Image segmentation is a fundamental problem in computer vision and image analysis. In this community, level set-based approaches are important tools, because they are able to handle cell shapes with complex topological variations [1, 2, 3, 4]. However, this set of methods still faces several challenges. 1) It is difficult to segment cells without appropriate cell initializations. 2) Methods using shape prior models take as a reference a predefined set including shape priors insufficient to represent shape variations in most cases. 3) Segmentation of mutually occluded cells remains challenging. To address these problems, we propose a variational level set model to segment multiple cells with mutual occlusion and demonstrate its efficacy with application to pathologic images of brain tumor tissues. Although overlapped cells may take a small fraction of the cell population of interest, the absolute number is large in a whole-slide microscopy image where the total cell number is commonly on the scale of million [5]. Additionally, some tumor regions tend to have very high tumor cell density, presenting much more overlapped cells of interest than other regions. Thus, it would lead to too much information loss if we excluded such overlapped cells from clinically meaningful tissue areas for morphometry analysis [6]. The main contributions of this work are summarized as follows: 1) We propose a two-stage framework to effectively detect seeds and segment cells. 2) A sparse representation based shape term is introduced to better incorporate shape prior information. 3) We introduce a dynamic cell occlusion term to deal with occlusion events involving a variable number of cells. 4) Our approach is successfully applied to brain histopathological images for cell segmentation task. Our framework, as shown in Figure 1, consists of a seed detection algorithm for cell contour initialization and an integrated contour deformable model that incorporates region, shape and boundary information.

Fig. 1.

Schema of our developed cell segmentation method applied to histopathologic images.

2. METHOD

2.1. Shape representation

We locate cells and initialize cell contours by a previously developed seed detection algorithm that utilizes joint information of spatial connectivity, distance constraint, image edge map, and a shape-based voting map derived from eigenvalue analysis of Hessian matrix across multiple scales [7]. Given an image with detected seeds of N cells ${\mathcal{O}}_1$, ${\mathcal{O}}_2$, …, ${\mathcal{O}}_N$, we initialize each cell ${\mathcal{O}}_i$ as a small circle centered at a seed. Each cell contour is a closed and bounded shape contour $\partial {\mathcal{O}}_i$ in image domain $\mathrm{\Omega }\subset {ℝ}^2$. The level set framework implicitly represents $\partial {\mathcal{O}}_i$ as a zero level set of a Lipschitz function ${\varphi }_i:\mathrm{\Omega }\to ℝ$ where ϕ_i(x) has positive and negative value when x is inside and outside ${\mathcal{O}}_i$, respectively. A distance map function Γ(ϕ_i(x)) represents the shortest distance $d(\mathit{x},\partial {\mathcal{O}}_i)$ from a current pixel x in the image domain Ω to a given cell contour $\partial {\mathcal{O}}_i=\{\mathit{x}|{\varphi }_i(\mathit{x})=0,\forall \mathit{x}\in \mathrm{\Omega }\}$. In this way, we can represent N cells in a image as N distance map functions. Instead of partitioning an image into disjoint regions, we allow an image pixel to be associated with multiple cells with intersecting contours.

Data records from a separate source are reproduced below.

Lemma sim_erase_law fd start n k r k' : 0 ≤ start → 0 ≤ n → sim_erase fd start n k = (r, k') →
  changes (s_view k) (s_view k') fd start n (λ _ b, 0 ≤ r → erased b start n) ∧
  (s_plan k = [] → s_plan k' = [] ∧
     ∀ id pos o i, refers (s_view k) fd id pos o → o_info o = Some i → (mi_erasesize i | n) →
       (mi_erasesize i | start) → start + n ≤ size_of o → good_range o (mi_erasesize i) start n → 0 ≤ r).
Proof.
  intros Hs Hn E. split.
  - intros id pos o Hr. unfold sim_erase in E. rewrite (obj_at_refers _ _ _ _ _ Hr) in E.
    case_bool_decide.
    { injection E as <- <-. exists (o_bytes o). split; [by eapply same_obj|split; [done|lia]]. }
    destruct (sim_change fd start (replicate (Z.to_nat n) 255) k) as [ok k1] eqn:Ec. injection E as <- <-.
    destruct (sim_change_spec _ _ _ _ _ _ _ _ _ Ec Hr) as [_ Hok]. destruct ok.
    + destruct Hok as (_ & Hl & ->). rewrite length_replicate, Z2Nat.id in Hl by done. eexists. split; [done|].
      assert (Z.of_nat (length (replicate (Z.to_nat n) 255)) = n) as En by (rewrite length_replicate; lia).
      pose proof (splice_same_outside (o_bytes o) start (replicate (Z.to_nat n) 255) Hs) as Hso.
      pose proof (range_splice (o_bytes o) start (replicate (Z.to_nat n) 255) Hs) as Hra.
      rewrite En in Hso, Hra. split; [by apply Hso|]. intros _. by apply Hra.
    + destruct Hok as [-> _]. exists (o_bytes o). split; [by eapply same_obj|split; [done|lia]].
  - intros Hp. unfold sim_erase in E. destruct (obj_at (s_view k) fd) as [[[id' pos'] o']|] eqn:Eo.
    2: { injection E as <- <-. cbn. rewrite Hp. split; [done|]. intros ???? Hr. by rewrite (obj_at_refers _ _ _ _ _ Hr) in Eo. }
    case_bool_decide as Hbad.
    { injection E as <- <-. cbn. rewrite Hp. split; [done|]. intros id pos o i Hr Hi _ _ _ Hg.
      rewrite (obj_at_refers _ _ _ _ _ Hr) in Eo. injection Eo as <- <- <-.
      apply Exists_exists in Hbad as (x & Hx & Hin). rewrite Hi in Hin. cbn in Hin.
      destruct (Hg x Hx); lia. }
    unfold sim_change in E. rewrite Eo in E.
    destruct (negb (fails k) && _ && _) eqn:Et; injection E as <- <-; cbn; rewrite Hp; (split; [done|]); [done|].
    intros id pos o i Hr Hi Hni Hdiv Hfit Hg. rewrite (obj_at_refers _ _ _ _ _ Hr) in Eo. injection Eo as <- <- <-.
    unfold fails in Et. rewrite Hp in Et. cbn in Et. rewrite length_replicate, Z2Nat.id in Et by done.
    by rewrite (proj2 (Z.leb_le 0 start)), (proj2 (Z.leb_le _ _) Hfit) in Et.
Qed.
(* ===== verification/MtdDev.v ===== *)
(** * Devices of whole blocks

    What the theorems on the mtd tool share: well-formed devices, the blocks
    and the good bytes of a range, the state of the tool once it has opened a
    device, and the replacement of a block. *)

From S2P Require Import Prelude CLib Mtd MtdKernel.
Import Mtd MtdKernel.
Open Scope Z_scope.
Open Scope cint_scope.

Module MtdDev.

(** ** Devices *)

(** A device of whole blocks, whose block size is a power of two. *)
Record wf_device (o : object) (i : mtd_info) : Prop := {
  wd_info : o_info o = Some i;
  wd_size : mi_size i = size_of o;
  wd_pow : ∃ k, 0 ≤ k ∧ mi_erasesize i = 2 ^ k;
  wd_range : 0 < size_of o < 2 ^ 31;
  wd_blocks : (mi_erasesize i | size_of o);
  wd_bytes : bytes_wf (o_bytes o);
  wd_bad x : x ∈ o_bad o → (mi_erasesize i | x);
  wd_bad_in x : x ∈ o_bad o → 0 ≤ x < size_of o;
  wd_nand : mi_type i ≠ MTD_NANDFLASH → o_bad o = []
}.

(** The block an offset lies in. *)
Definition block_of (i : mtd_info) (x : Z) : Z := x - x mod mi_erasesize i.

(** The bytes of a range that lie in good blocks, in order. *)
Definition good_byte (o : object) (i : mtd_info) (x : Z) : option Z :=
  if bad_block o i (block_of i x) then None else o_bytes o !! Z.to_nat x.
Definition good_bytes (o : object) (i : mtd_info) (start n : Z) : list Z :=
  omap (good_byte o i) (seqZ start n).

Section device.
Context {Ar : Arch} (o : object) (i : mtd_info) (Hwf : wf_device o i).

Lemma wd_es_pos : 0 < mi_erasesize i.
Proof. destruct (wd_pow _ _ Hwf) as (k & Hk & ->). by apply Z.pow_pos_nonneg. Qed.
Lemma wd_es_le : mi_erasesize i ≤ size_of o.
Proof. apply Z.divide_pos_le; [apply (wd_range _ _ Hwf)|apply (wd_blocks _ _ Hwf)]. Qed.
Lemma long_bits_32 : 2 ^ 32 ≤ 2 ^ long_bits.
Proof. destruct long_bits_ok as [-> | ->]; lia. Qed.
Lemma size_t_small z : 0 ≤ z < 2 ^ 32 → size_t z = z.
Proof. intros. unfold size_t. apply Z.mod_small. pose proof long_bits_32. lia. Qed.
Lemma off_t_small z : z < 2 ^ 63 → off_t z = z.
Proof. intros. unfold off_t. case_match; lia. Qed.

Lemma block_mask_block x : 0 ≤ x < 2 ^ long_bits → x .& block_mask (mi_erasesize i) = block_of i x.
Proof.
  intros Hx. destruct (wd_pow _ _ Hwf) as (k & Hk & Ek). unfold block_mask, block_of, size_t. rewrite Ek.
  assert (0 < long_bits) by (destruct long_bits_ok as [-> | ->]; lia).
  replace (2 ^ k - 1) with (Z.ones k) by (by rewrite Z.ones_equiv, <- Z.sub_1_r).
  assert (x .& (Z.lnot (Z.ones k) mod 2 ^ long_bits) = Z.ldiff x (Z.ones k)) as ->.
  { rewrite <- Z.land_ones by lia. apply Z.bits_inj'. intros j Hj.
    rewrite !Z.land_spec, Z.ldiff_spec, Z.lnot_spec, !Z.testbit_ones by lia.
    destruct (decide (j < long_bits)).
    - rewrite (proj2 (Z.leb_le 0 j)), (proj2 (Z.ltb_lt j long_bits)) by lia. cbn. by rewrite andb_true_r.
    - rewrite (bits_above x long_bits) by lia. done. }
  rewrite Z.ldiff_ones_r by lia. rewrite Z.shiftl_mul_pow2, Z.shiftr_div_pow2 by lia.
  pose proof (Z.div_mod x (2 ^ k)). lia.
Qed.
Lemma low_mask x : 0 ≤ x → mi_erasesize i ≤ 2 ^ 32 → x .& size_t (mi_erasesize i - 1) = x mod mi_erasesize i.
Proof.
  intros Hx Hle. pose proof wd_es_pos. destruct (wd_pow _ _ Hwf) as (k & Hk & Ek).
  rewrite size_t_small by lia. rewrite Ek. by apply land_ones_mod.
Qed.

Lemma block_of_range x : 0 ≤ x → 0 ≤ block_of i x ≤ x ∧ x < block_of i x + mi_erasesize i.
Proof.
  intros Hx. pose proof wd_es_pos. unfold block_of. pose proof (Z.mod_pos_bound x (mi_erasesize i)).
  pose proof (Z.mod_le x (mi_erasesize i)). lia.
Qed.
Lemma block_of_divide x : (mi_erasesize i | block_of i x).
Proof.
  pose proof wd_es_pos. unfold block_of. exists (x / mi_erasesize i).
  pose proof (Z.div_mod x (mi_erasesize i)). lia.
Qed.
Lemma block_of_same x y : x ≤ y < x - x mod mi_erasesize i + mi_erasesize i → block_of i y = block_of i x.
Proof.
  intros Hy. pose proof wd_es_pos. unfold block_of.
  pose proof (Z.mod_pos_bound x (mi_erasesize i)). pose proof (Z.div_mod x (mi_erasesize i)).
  assert (y mod mi_erasesize i = y - mi_erasesize i * (x / mi_erasesize i)) as ->; [|lia].
  symmetry. apply (Z.mod_unique _ _ (x / mi_erasesize i)); lia.
Qed.
(** The last block of the device ends at its end. *)
Lemma block_fits x : 0 ≤ x < size_of o → block_of i x + mi_erasesize i ≤ size_of o.
Proof.
  intros Hx. pose proof wd_es_pos. destruct (block_of_range x); [lia|].
  destruct (block_of_divide x) as [q Hq]. destruct (wd_blocks _ _ Hwf) as [t Ht].
  rewrite Hq, Ht in *. assert (q < t) by nia. nia.
Qed.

We use a set of 27,000 shape priors to cover the complex shape variation observed in most histopathology images. Shape priors are annotated manually and aligned by the generalized Procrustes analysis first [8]. Next, they are clustered with spectral clustering algorithm into M clusters and the average shape of each resulting cluster is computed [9]. We denote Ψ = {ψ₁, ψ₂, …, ψ_M} as the set of two-dimensional distance maps derived from average shape priors with unit Frobenius norm. We align the cell contour $\partial {\mathcal{O}}_i$ to shape priors Ψ by the similarity transformation: ${\stackrel{\sim }{\mathit{x}}}_i=T(\mathit{x};s_i,{\theta }_i,{\mathit{t}}_i)$, where x = [x₁, x₂]^T and ${\stackrel{\sim }{\mathit{x}}}_i$ are a pixel location before and after alignment; {s_i}, {θ_i}, and {t_i = [t_i1, t_i2]^T} are scale, rotation and translation coefficient, respectively. As our shape priors Ψ have nearly same scales, we set s_i = 1, ∀_i to achieve better computational efficiency.

After mapping the i-th cell to the shape prior set, we assume that a cell ${\mathcal{O}}_i$ with the associated distance map function Γ(ϕ_i(x)) can be approximately represented as a linear composition of aligned sparse shape priors in $\mathrm{\Psi }({\stackrel{\sim }{\mathit{x}}}_i)$. We vectorize two dimensional distance maps and denote vectorized distance map of ${\mathcal{O}}_i$ as $\overline{\mathrm{\Gamma }}({\varphi }_i(\mathit{x}))$. Additionally, we compose the mapped shape prior matrix with vectorized shape prior distance maps by column and denote it as $\overline{\mathrm{\Psi }}({\stackrel{\sim }{\mathit{x}}}_i)$. Note that each column has a unit ${ℒ}_2$ norm. By the linearity assumption, we have $\overline{\mathrm{\Gamma }}({\varphi }_i(\mathit{x}))=\overline{\mathrm{\Psi }}({\stackrel{\sim }{\mathit{x}}}_i){\mathit{\alpha }}_i+{\mathit{e}}_i$, where α_i is a coefficient vector representing the weights of shape priors in shape reconstruction and e_i is the error vector.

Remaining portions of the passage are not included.